BEGIN

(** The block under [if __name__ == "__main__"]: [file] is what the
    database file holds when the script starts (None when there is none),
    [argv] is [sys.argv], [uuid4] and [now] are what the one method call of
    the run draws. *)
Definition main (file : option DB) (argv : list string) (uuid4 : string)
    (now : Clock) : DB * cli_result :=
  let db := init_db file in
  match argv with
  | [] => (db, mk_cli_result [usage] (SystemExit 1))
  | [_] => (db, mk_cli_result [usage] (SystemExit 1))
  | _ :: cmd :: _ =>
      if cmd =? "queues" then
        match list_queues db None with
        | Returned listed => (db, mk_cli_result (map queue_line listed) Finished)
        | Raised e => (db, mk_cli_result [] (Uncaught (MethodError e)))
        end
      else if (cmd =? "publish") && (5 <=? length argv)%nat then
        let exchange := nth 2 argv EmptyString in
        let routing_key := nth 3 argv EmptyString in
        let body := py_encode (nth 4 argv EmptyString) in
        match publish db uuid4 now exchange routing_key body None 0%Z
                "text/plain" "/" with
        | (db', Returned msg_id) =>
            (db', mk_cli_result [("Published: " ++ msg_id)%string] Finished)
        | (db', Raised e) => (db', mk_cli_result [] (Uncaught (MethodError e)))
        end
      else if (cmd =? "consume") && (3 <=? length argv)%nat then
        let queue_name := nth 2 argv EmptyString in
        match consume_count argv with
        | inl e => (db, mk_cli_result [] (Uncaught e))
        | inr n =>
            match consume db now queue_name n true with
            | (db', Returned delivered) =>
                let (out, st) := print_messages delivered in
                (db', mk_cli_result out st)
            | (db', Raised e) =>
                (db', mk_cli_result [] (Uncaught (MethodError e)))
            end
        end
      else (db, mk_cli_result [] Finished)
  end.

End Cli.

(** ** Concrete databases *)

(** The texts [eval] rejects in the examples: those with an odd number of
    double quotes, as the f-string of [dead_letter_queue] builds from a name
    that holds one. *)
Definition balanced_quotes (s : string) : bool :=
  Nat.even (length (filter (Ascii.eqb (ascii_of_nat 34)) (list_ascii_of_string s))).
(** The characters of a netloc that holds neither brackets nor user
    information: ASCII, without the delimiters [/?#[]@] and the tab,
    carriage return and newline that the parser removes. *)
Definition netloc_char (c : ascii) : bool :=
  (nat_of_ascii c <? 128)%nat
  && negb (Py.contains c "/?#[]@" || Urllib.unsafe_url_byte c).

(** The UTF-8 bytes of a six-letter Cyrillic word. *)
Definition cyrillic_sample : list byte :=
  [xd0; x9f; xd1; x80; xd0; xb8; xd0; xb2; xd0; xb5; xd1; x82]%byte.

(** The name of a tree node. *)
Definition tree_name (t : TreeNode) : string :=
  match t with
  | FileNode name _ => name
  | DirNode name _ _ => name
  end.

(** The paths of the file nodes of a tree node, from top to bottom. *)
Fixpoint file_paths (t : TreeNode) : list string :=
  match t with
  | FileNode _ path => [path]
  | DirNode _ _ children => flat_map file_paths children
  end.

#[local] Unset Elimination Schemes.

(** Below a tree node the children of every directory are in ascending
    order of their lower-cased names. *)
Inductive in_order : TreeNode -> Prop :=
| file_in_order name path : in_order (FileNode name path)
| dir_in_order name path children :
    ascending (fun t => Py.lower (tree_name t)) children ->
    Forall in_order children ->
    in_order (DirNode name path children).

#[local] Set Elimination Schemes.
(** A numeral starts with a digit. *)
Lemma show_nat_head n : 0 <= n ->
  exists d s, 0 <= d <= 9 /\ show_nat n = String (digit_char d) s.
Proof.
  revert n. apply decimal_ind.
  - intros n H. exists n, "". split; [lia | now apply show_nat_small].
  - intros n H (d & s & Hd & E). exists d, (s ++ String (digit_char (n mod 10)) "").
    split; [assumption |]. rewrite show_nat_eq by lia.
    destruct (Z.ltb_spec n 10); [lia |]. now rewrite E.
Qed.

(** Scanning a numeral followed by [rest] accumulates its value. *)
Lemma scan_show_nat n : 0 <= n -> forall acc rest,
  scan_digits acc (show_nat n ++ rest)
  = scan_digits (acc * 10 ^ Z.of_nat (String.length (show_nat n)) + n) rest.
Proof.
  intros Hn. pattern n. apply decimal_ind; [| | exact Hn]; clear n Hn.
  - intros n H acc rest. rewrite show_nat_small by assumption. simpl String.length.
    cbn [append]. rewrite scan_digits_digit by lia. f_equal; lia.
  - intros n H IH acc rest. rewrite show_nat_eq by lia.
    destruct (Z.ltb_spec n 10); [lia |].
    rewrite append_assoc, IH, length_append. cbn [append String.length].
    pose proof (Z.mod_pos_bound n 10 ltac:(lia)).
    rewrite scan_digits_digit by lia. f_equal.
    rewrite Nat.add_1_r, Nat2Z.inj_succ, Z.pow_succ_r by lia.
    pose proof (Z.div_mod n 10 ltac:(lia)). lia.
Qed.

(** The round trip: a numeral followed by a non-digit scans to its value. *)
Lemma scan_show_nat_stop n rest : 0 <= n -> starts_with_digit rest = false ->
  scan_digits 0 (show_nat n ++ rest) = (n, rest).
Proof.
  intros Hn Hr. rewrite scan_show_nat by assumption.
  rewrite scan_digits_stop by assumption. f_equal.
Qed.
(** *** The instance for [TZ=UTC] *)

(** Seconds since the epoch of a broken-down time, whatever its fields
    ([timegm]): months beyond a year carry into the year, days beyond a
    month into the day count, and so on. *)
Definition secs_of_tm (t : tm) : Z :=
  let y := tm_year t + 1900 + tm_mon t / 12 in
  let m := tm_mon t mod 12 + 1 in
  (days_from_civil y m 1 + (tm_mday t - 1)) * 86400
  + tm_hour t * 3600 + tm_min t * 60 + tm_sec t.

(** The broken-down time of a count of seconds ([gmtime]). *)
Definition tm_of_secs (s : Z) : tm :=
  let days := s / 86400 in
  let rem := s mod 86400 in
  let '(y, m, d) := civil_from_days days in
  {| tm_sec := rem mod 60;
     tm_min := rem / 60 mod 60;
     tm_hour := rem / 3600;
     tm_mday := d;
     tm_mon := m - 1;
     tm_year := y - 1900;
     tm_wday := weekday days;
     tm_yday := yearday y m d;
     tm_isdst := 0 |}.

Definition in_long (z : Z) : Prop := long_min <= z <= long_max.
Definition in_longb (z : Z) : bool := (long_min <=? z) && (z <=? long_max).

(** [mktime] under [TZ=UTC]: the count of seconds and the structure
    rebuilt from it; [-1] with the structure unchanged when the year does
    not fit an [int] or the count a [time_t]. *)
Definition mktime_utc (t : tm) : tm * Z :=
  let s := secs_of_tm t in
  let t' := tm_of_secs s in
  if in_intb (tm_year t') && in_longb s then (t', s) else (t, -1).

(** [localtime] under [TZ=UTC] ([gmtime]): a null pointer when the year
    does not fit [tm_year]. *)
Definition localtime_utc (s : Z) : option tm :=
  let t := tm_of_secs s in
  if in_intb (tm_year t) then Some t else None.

END

▸ WORK REQUIRED:
Copy down the complete data exactly as supplied.

▸ WRITTEN ANSWER:
(** The block under [if __name__ == "__main__"]: [file] is what the
    database file holds when the script starts (None when there is none),
    [argv] is [sys.argv], [uuid4] and [now] are what the one method call of
    the run draws. *)
Definition main (file : option DB) (argv : list string) (uuid4 : string)
    (now : Clock) : DB * cli_result :=
  let db := init_db file in
  match argv with
  | [] => (db, mk_cli_result [usage] (SystemExit 1))
  | [_] => (db, mk_cli_result [usage] (SystemExit 1))
  | _ :: cmd :: _ =>
      if cmd =? "queues" then
        match list_queues db None with
        | Returned listed => (db, mk_cli_result (map queue_line listed) Finished)
        | Raised e => (db, mk_cli_result [] (Uncaught (MethodError e)))
        end
      else if (cmd =? "publish") && (5 <=? length argv)%nat then
        let exchange := nth 2 argv EmptyString in
        let routing_key := nth 3 argv EmptyString in
        let body := py_encode (nth 4 argv EmptyString) in
        match publish db uuid4 now exchange routing_key body None 0%Z
                "text/plain" "/" with
        | (db', Returned msg_id) =>
            (db', mk_cli_result [("Published: " ++ msg_id)%string] Finished)
        | (db', Raised e) => (db', mk_cli_result [] (Uncaught (MethodError e)))
        end
      else if (cmd =? "consume") && (3 <=? length argv)%nat then
        let queue_name := nth 2 argv EmptyString in
        match consume_count argv with
        | inl e => (db, mk_cli_result [] (Uncaught e))
        | inr n =>
            match consume db now queue_name n true with
            | (db', Returned delivered) =>
                let (out, st) := print_messages delivered in
                (db', mk_cli_result out st)
            | (db', Raised e) =>
                (db', mk_cli_result [] (Uncaught (MethodError e)))
            end
        end
      else (db, mk_cli_result [] Finished)
  end.

End Cli.

(** ** Concrete databases *)

(** The texts [eval] rejects in the examples: those with an odd number of
    double quotes, as the f-string of [dead_letter_queue] builds from a name
    that holds one. *)
Definition balanced_quotes (s : string) : bool :=
  Nat.even (length (filter (Ascii.eqb (ascii_of_nat 34)) (list_ascii_of_string s))).
(** The characters of a netloc that holds neither brackets nor user
    information: ASCII, without the delimiters [/?#[]@] and the tab,
    carriage return and newline that the parser removes. *)
Definition netloc_char (c : ascii) : bool :=
  (nat_of_ascii c <? 128)%nat
  && negb (Py.contains c "/?#[]@" || Urllib.unsafe_url_byte c).

(** The UTF-8 bytes of a six-letter Cyrillic word. *)
Definition cyrillic_sample : list byte :=
  [xd0; x9f; xd1; x80; xd0; xb8; xd0; xb2; xd0; xb5; xd1; x82]%byte.

(** The name of a tree node. *)
Definition tree_name (t : TreeNode) : string :=
  match t with
  | FileNode name _ => name
  | DirNode name _ _ => name
  end.

(** The paths of the file nodes of a tree node, from top to bottom. *)
Fixpoint file_paths (t : TreeNode) : list string :=
  match t with
  | FileNode _ path => [path]
  | DirNode _ _ children => flat_map file_paths children
  end.

#[local] Unset Elimination Schemes.

(** Below a tree node the children of every directory are in ascending
    order of their lower-cased names. *)
Inductive in_order : TreeNode -> Prop :=
| file_in_order name path : in_order (FileNode name path)
| dir_in_order name path children :
    ascending (fun t => Py.lower (tree_name t)) children ->
    Forall in_order children ->
    in_order (DirNode name path children).

#[local] Set Elimination Schemes.
(** A numeral starts with a digit. *)
Lemma show_nat_head n : 0 <= n ->
  exists d s, 0 <= d <= 9 /\ show_nat n = String (digit_char d) s.
Proof.
  revert n. apply decimal_ind.
  - intros n H. exists n, "". split; [lia | now apply show_nat_small].
  - intros n H (d & s & Hd & E). exists d, (s ++ String (digit_char (n mod 10)) "").
    split; [assumption |]. rewrite show_nat_eq by lia.
    destruct (Z.ltb_spec n 10); [lia |]. now rewrite E.
Qed.

(** Scanning a numeral followed by [rest] accumulates its value. *)
Lemma scan_show_nat n : 0 <= n -> forall acc rest,
  scan_digits acc (show_nat n ++ rest)
  = scan_digits (acc * 10 ^ Z.of_nat (String.length (show_nat n)) + n) rest.
Proof.
  intros Hn. pattern n. apply decimal_ind; [| | exact Hn]; clear n Hn.
  - intros n H acc rest. rewrite show_nat_small by assumption. simpl String.length.
    cbn [append]. rewrite scan_digits_digit by lia. f_equal; lia.
  - intros n H IH acc rest. rewrite show_nat_eq by lia.
    destruct (Z.ltb_spec n 10); [lia |].
    rewrite append_assoc, IH, length_append. cbn [append String.length].
    pose proof (Z.mod_pos_bound n 10 ltac:(lia)).
    rewrite scan_digits_digit by lia. f_equal.
    rewrite Nat.add_1_r, Nat2Z.inj_succ, Z.pow_succ_r by lia.
    pose proof (Z.div_mod n 10 ltac:(lia)). lia.
Qed.

(** The round trip: a numeral followed by a non-digit scans to its value. *)
Lemma scan_show_nat_stop n rest : 0 <= n -> starts_with_digit rest = false ->
  scan_digits 0 (show_nat n ++ rest) = (n, rest).
Proof.
  intros Hn Hr. rewrite scan_show_nat by assumption.
  rewrite scan_digits_stop by assumption. f_equal.
Qed.
(** *** The instance for [TZ=UTC] *)

(** Seconds since the epoch of a broken-down time, whatever its fields
    ([timegm]): months beyond a year carry into the year, days beyond a
    month into the day count, and so on. *)
Definition secs_of_tm (t : tm) : Z :=
  let y := tm_year t + 1900 + tm_mon t / 12 in
  let m := tm_mon t mod 12 + 1 in
  (days_from_civil y m 1 + (tm_mday t - 1)) * 86400
  + tm_hour t * 3600 + tm_min t * 60 + tm_sec t.

(** The broken-down time of a count of seconds ([gmtime]). *)
Definition tm_of_secs (s : Z) : tm :=
  let days := s / 86400 in
  let rem := s mod 86400 in
  let '(y, m, d) := civil_from_days days in
  {| tm_sec := rem mod 60;
     tm_min := rem / 60 mod 60;
     tm_hour := rem / 3600;
     tm_mday := d;
     tm_mon := m - 1;
     tm_year := y - 1900;
     tm_wday := weekday days;
     tm_yday := yearday y m d;
     tm_isdst := 0 |}.

Definition in_long (z : Z) : Prop := long_min <= z <= long_max.
Definition in_longb (z : Z) : bool := (long_min <=? z) && (z <=? long_max).

(** [mktime] under [TZ=UTC]: the count of seconds and the structure
    rebuilt from it; [-1] with the structure unchanged when the year does
    not fit an [int] or the count a [time_t]. *)
Definition mktime_utc (t : tm) : tm * Z :=
  let s := secs_of_tm t in
  let t' := tm_of_secs s in
  if in_intb (tm_year t') && in_longb s then (t', s) else (t, -1).

(** [localtime] under [TZ=UTC] ([gmtime]): a null pointer when the year
    does not fit [tm_year]. *)
Definition localtime_utc (s : Z) : option tm :=
  let t := tm_of_secs s in
  if in_intb (tm_year t) then Some t else None.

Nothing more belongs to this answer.